Pub Date: July 8th, 2003
ISBN: 1-4000-6005-2
Publisher: Random House

More like a big, sloppy wet kiss to Greenwich Village than anything as mundane and unromantic as a novel: Trigiani’s fourth (after Milk Glass Moon, 2002, etc.) starts off in extremely unpromising territory but thankfully doesn’t stick with it for long.
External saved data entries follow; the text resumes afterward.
(* ===== verification/Occ.v ===== *)
(** * Optimistic concurrency control, over abstract stores

    The vocabulary in which the commit protocol is specified: the version of a
    key in a store, the operations a committed proposal performs, and the two
    invariants the protocol rests on, [ke_ok] (the in-memory epoch map mirrors
    the stored versions) and [hist] (a key whose version has not moved since a
    snapshot still has its value). Shared by every proposer. *)

From S2P Require Import Prelude Types EngineSpec Fsm.

(** ** Specification *)

(** The stored version of a key. *)
Definition ver (m : store) (k : bytes) : EpochRecord :=
  from_option decodeEpochRecord0 zero_epoch (m !! versionKey k).

(** The engine operations of one write: the operation itself, if the code of
    the write is known, and the version record. *)
Definition write_ops (idx : Z) (w : WriteEntry) : list bop :=
  option_list (write_op w) ++ [version_op idx w].

Definition writes_ops (idx : Z) (ws : list WriteEntry) : list bop := concat (map (write_ops idx) ws).

(** A committed proposal: its writes in order, then the applied index. *)
Definition commit_ops (idx : Z) (ws : list WriteEntry) : list bop :=
  writes_ops idx ws ++ [applied_op idx].

Definition commit (m : store) (c : Z * Proposal) : store :=
  spec_ops m (commit_ops c.1 (Writes c.2)).

(** Serial execution of committed proposals. *)
Definition commits (m : store) (cs : list (Z * Proposal)) : store := foldl commit m cs.

Definition epochs_after (idx : Z) (ws : list WriteEntry) (ke : epochs) : epochs :=
  foldl (fun ke w => <[we_Key w := write_epoch idx w]> ke) ke ws.

(** The writes of a transaction only touch unreserved keys. *)
Definition user_writes (ws : list WriteEntry) : Prop :=
  Forall (fun w => isReserved (we_Key w) = false) ws.

Definition ke_ok (ke : epochs) (m : store) : Prop :=
  ∀ k, isReserved k = false → epoch_of ke k = ver m k.

Definition bounded (i : Z) (m : store) : Prop :=
  ∀ k, isReserved k = false → 0 <= Epoch (ver m k) <= i.

(** Relative to a store [m0] taken when the index was [i0]: a key whose version
    is not newer than [i0] has the value and version it had in [m0]. *)
Definition hist (i0 : Z) (m0 m : store) : Prop :=
  ∀ k, isReserved k = false → Epoch (ver m k) <= i0 → m !! k = m0 !! k ∧ ver m k = ver m0 k.

(** What conflict detection lets through. *)
Definition passes (er : EpochRecord) (re : ReadEntry) : Prop :=
  Epoch er <= re_Epoch re ∨ exempt er re = true.

(** The read set was recorded against the store [m0]: no entry is newer than the
    version its key had there. (An entry whose version could not be read stays
    at epoch zero.) *)
Definition reads_from (m0 : store) (rs : list ReadEntry) : Prop :=
  Forall (fun re => isReserved (re_Key re) = false ∧ re_Epoch re <= Epoch (ver m0 (re_Key re))) rs.

(** Every entry has the version its key had in [m0]. *)
Definition reads_exact (m0 : store) (rs : list ReadEntry) : Prop :=
  Forall (fun re => isReserved (re_Key re) = false ∧ re_Epoch re = Epoch (ver m0 (re_Key re))) rs.

(** The reads of a committed proposal, judged at its place in the serial order:
    a plain read still has the value it had in [m0]; a debit read has it too, or
    the last write to the key was a credit. *)
Definition read_valid (m0 m : store) (re : ReadEntry) : Prop :=
  m !! re_Key re = m0 !! re_Key re
  ∨ (re_IsDebit re = true ∧ IsCredit (ver m (re_Key re)) = true).

(** ** Versions after writes *)

Lemma ver_nonneg m k : 0 <= Epoch (ver m k).
Proof.
  unfold ver. destruct (m !! versionKey k) as [b|]; simpl; [|lia]. unfold decodeEpochRecord0.
  case_decide; simpl; [lia|]. apply le_combine_bound.
Qed.

Lemma write_op_key w o : write_op w = Some o → bop_key o = we_Key w.
Proof. unfold write_op. repeat case_match; intros; simplify_eq; done. Qed.

Lemma write_ops_keys idx w o :
  o ∈ write_ops idx w → bop_key o = we_Key w ∨ bop_key o = versionKey (we_Key w).
Proof.
  unfold write_ops. rewrite elem_of_app. intros [Ho|Ho].
  - left. destruct (write_op w) eqn:E; simpl in Ho; [|by apply elem_of_nil in Ho].
    apply list_elem_of_singleton in Ho. subst. by apply write_op_key.
  - apply list_elem_of_singleton in Ho. subst. by right.
Qed.

(** A key that is neither written nor a version record keeps its value. *)
Lemma lookup_write_ops_ne idx w m k :
  k ≠ we_Key w → k ≠ versionKey (we_Key w) → spec_ops m (write_ops idx w) !! k = m !! k.
Proof.
  intros H1 H2. apply lookup_spec_ops_notin.
  intros (o & -> & [E|E]%write_ops_keys)%list_elem_of_fmap; congruence.
Qed.

Lemma lookup_write_ops_version idx w m :
  isReserved (we_Key w) = false →
  spec_ops m (write_ops idx w) !! versionKey (we_Key w) = Some (encodeEpochRecord (write_epoch idx w)).
Proof.
  intros Hr. unfold write_ops. rewrite spec_ops_app. simpl.
  rewrite lookup_spec_op. simpl. by rewrite decide_True.
Qed.

Lemma ver_write_ops idx w m k :
  isReserved (we_Key w) = false → is_u64 idx →
  ver (spec_ops m (write_ops idx w)) k
  = if decide (we_Key w = k) then write_epoch idx w else ver m k.
Proof.
  intros Hr Hi. unfold ver. case_decide as E.
  - subst k. rewrite lookup_write_ops_version by done. simpl. by rewrite decode_encode_epoch0.
  - rewrite lookup_write_ops_ne; [done| |].
    + intros E'. symmetry in E'. by apply user_key_ne_version in E'.
    + intros E'. by apply (inj versionKey) in E'.
Qed.

Lemma ver_applied_op m idx k : ver (spec_op m (applied_op idx)) k = ver m k.
Proof.
  unfold ver. rewrite lookup_spec_op_ne; [done|]. simpl. intros E. by apply (versionKey_ne_applied k).
Qed.

Lemma lookup_applied_op m idx k : isReserved k = false → spec_op m (applied_op idx) !! k = m !! k.
Proof. intros Hk. apply lookup_spec_op_ne. simpl. intros <-. done. Qed.

Lemma writes_ops_cons idx w ws m :
  spec_ops m (writes_ops idx (w :: ws)) = spec_ops (spec_ops m (write_ops idx w)) (writes_ops idx ws).
Proof. apply spec_ops_app. Qed.

Lemma commit_ops_last idx ws m :
  spec_ops m (commit_ops idx ws) = spec_op (spec_ops m (writes_ops idx ws)) (applied_op idx).
Proof. apply spec_ops_app. Qed.

(** ** The invariants are kept by a commit *)

Section invariants.
Context (idx : Z) (Hidx : is_u64 idx).

Lemma ke_ok_write ke m w :
  isReserved (we_Key w) = false → ke_ok ke m →
  ke_ok (<[we_Key w := write_epoch idx w]> ke) (spec_ops m (write_ops idx w)).
Proof.
  intros Hr Hke k Hk. unfold epoch_of. rewrite lookup_insert, ver_write_ops by done.
  case_decide; [done|]. by apply Hke.
Qed.

Lemma ke_ok_writes ke m ws :
  user_writes ws → ke_ok ke m → ke_ok (epochs_after idx ws ke) (spec_ops m (writes_ops idx ws)).
Proof.
  intros Hw. revert ke m. induction Hw as [|w ws Hr _ IH]; intros ke m Hke; [done|].
  rewrite writes_ops_cons. apply IH. by apply ke_ok_write.
Qed.

Lemma ke_ok_commit ke m ws :
  user_writes ws → ke_ok ke m → ke_ok (epochs_after idx ws ke) (spec_ops m (commit_ops idx ws)).
Proof.
  intros Hw Hke k Hk. rewrite commit_ops_last, ver_applied_op. by apply ke_ok_writes.
Qed.

Lemma hist_write i0 m0 m w :
  i0 < idx → isReserved (we_Key w) = false → hist i0 m0 m → hist i0 m0 (spec_ops m (write_ops idx w)).
Proof.
  intros Hi Hr Hh k Hk He. rewrite ver_write_ops in He |- * by done.
  case_decide as E; [simpl in He; lia|].
  rewrite lookup_write_ops_ne by (congruence || by apply user_key_ne_version). by apply Hh.
Qed.

Lemma hist_commit i0 m0 m ws :
  i0 < idx → user_writes ws → hist i0 m0 m → hist i0 m0 (spec_ops m (commit_ops idx ws)).
Proof.
  intros Hi Hw Hh. assert (hist i0 m0 (spec_ops m (writes_ops idx ws))) as Hh'.
  { revert m Hh. induction Hw as [|w ws Hr _ IH]; intros m Hh; [done|].
    rewrite writes_ops_cons. apply IH. by apply hist_write. }
  intros k Hk. rewrite commit_ops_last, ver_applied_op, lookup_applied_op by done. by apply Hh'.
Qed.

Lemma bounded_commit i m ws :
  i <= idx → user_writes ws → bounded i m → bounded idx (spec_ops m (commit_ops idx ws)).
Proof.
  intros Hi Hw Hb. assert (bounded idx (spec_ops m (writes_ops idx ws))) as Hb'.
  { assert (bounded idx m) as Hm by (intros k Hk; specialize (Hb k Hk); lia).
    clear Hb. revert m Hm. induction Hw as [|w ws Hr _ IH]; intros m Hm; [done|].
    rewrite writes_ops_cons. apply IH. intros k Hk. rewrite ver_write_ops by done.
    case_decide; simpl; [width_lia|by apply Hm]. }
  intros k Hk. rewrite commit_ops_last, ver_applied_op. by apply Hb'.
Qed.
End invariants.

Lemma hist_refl i m : hist i m m.
Proof. by intros k Hk He. Qed.

(** Validation against the current version makes every read valid. *)
Lemma passes_valid_ver i0 m0 m rs re :
  hist i0 m0 m → bounded i0 m0 → reads_from m0 rs →
  re ∈ rs → passes (ver m (re_Key re)) re → read_valid m0 m re.
Proof.
  intros Hh Hb Hrs Hin Hp. unfold reads_from in Hrs. rewrite Forall_forall in Hrs.
  destruct (Hrs re Hin) as [Hr He]. destruct Hp as [Hp|Hp].
  - left. apply Hh; [done|]. specialize (Hb _ Hr). lia.
  - right. unfold exempt in Hp. apply andb_true_iff in Hp as [? ?]. done.
Qed.

Lemma detectConflict_false ke sh rs :
  detectConflict ke sh rs = false → Forall (fun re => passes (epoch_of ke (re_Key re)) re) rs.
Proof.
  induction rs as [|re rs IH]; intros Hd; [constructor|]. simpl in Hd.
  destruct (re_Epoch re <? Epoch (epoch_of ke (re_Key re))) eqn:E1; simpl in Hd.
  - destruct (exempt (epoch_of ke (re_Key re)) re) eqn:E2; [|done].
    constructor; [by right|]. apply IH. repeat case_match; done.
  - constructor; [left; lia|]. apply IH. repeat case_match; done.
Qed.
Narrator Kit is a flighty writer of universally rejected plays and an occasional journalist who lives in the Village and is given to mundane reflections on just how wonderful her neighborhood is. Fortunately, she doesn’t have much of a life, so when her neighbor—a charming, gracious old lady everyone calls Aunt Lu—invites her in for some tea and ends up telling Kit the story of her life, Kit has no good reason to say no. In the early 1950s, Lucia Sartori lived with her large Italian family in the Village, where her father and brother ran the beloved Groceria food market. Lucia herself, still in her 20s and considered the neighborhood beauty, worked in the custom clothing section in the grand B.Altman’s department store on Fifth Avenue and was engaged to the most promising bachelor around, Dante DeMartino. Spunky Lucia, though, breaks the engagement when she discovers that the DeMartinos expect her to leave work and live with them as a cleaning, cooking, baby-producing housewife. It isn’t long before Lucia gets snapped up by John Talbot, a rakishly handsome man-about-town who’s vaguely employed in the importing business (alarm bells clang in everyone’s head, except for that of the normally bright Lucia). Trigiani is mostly interested in Lucia’s relationships with her coworkers and family, only intermittently cutting back to her blossoming romance with John. But she knows how to deliver on basic desires: her story is filled-to-bursting with gorgeous clothes, sumptuous meals, beautiful weather, and the rhapsody of New York City. Where it runs into problems is with its humans: solidly depicted but never quite lifelike.

Silly but romantic stuff, written in a state of never-ending swoon.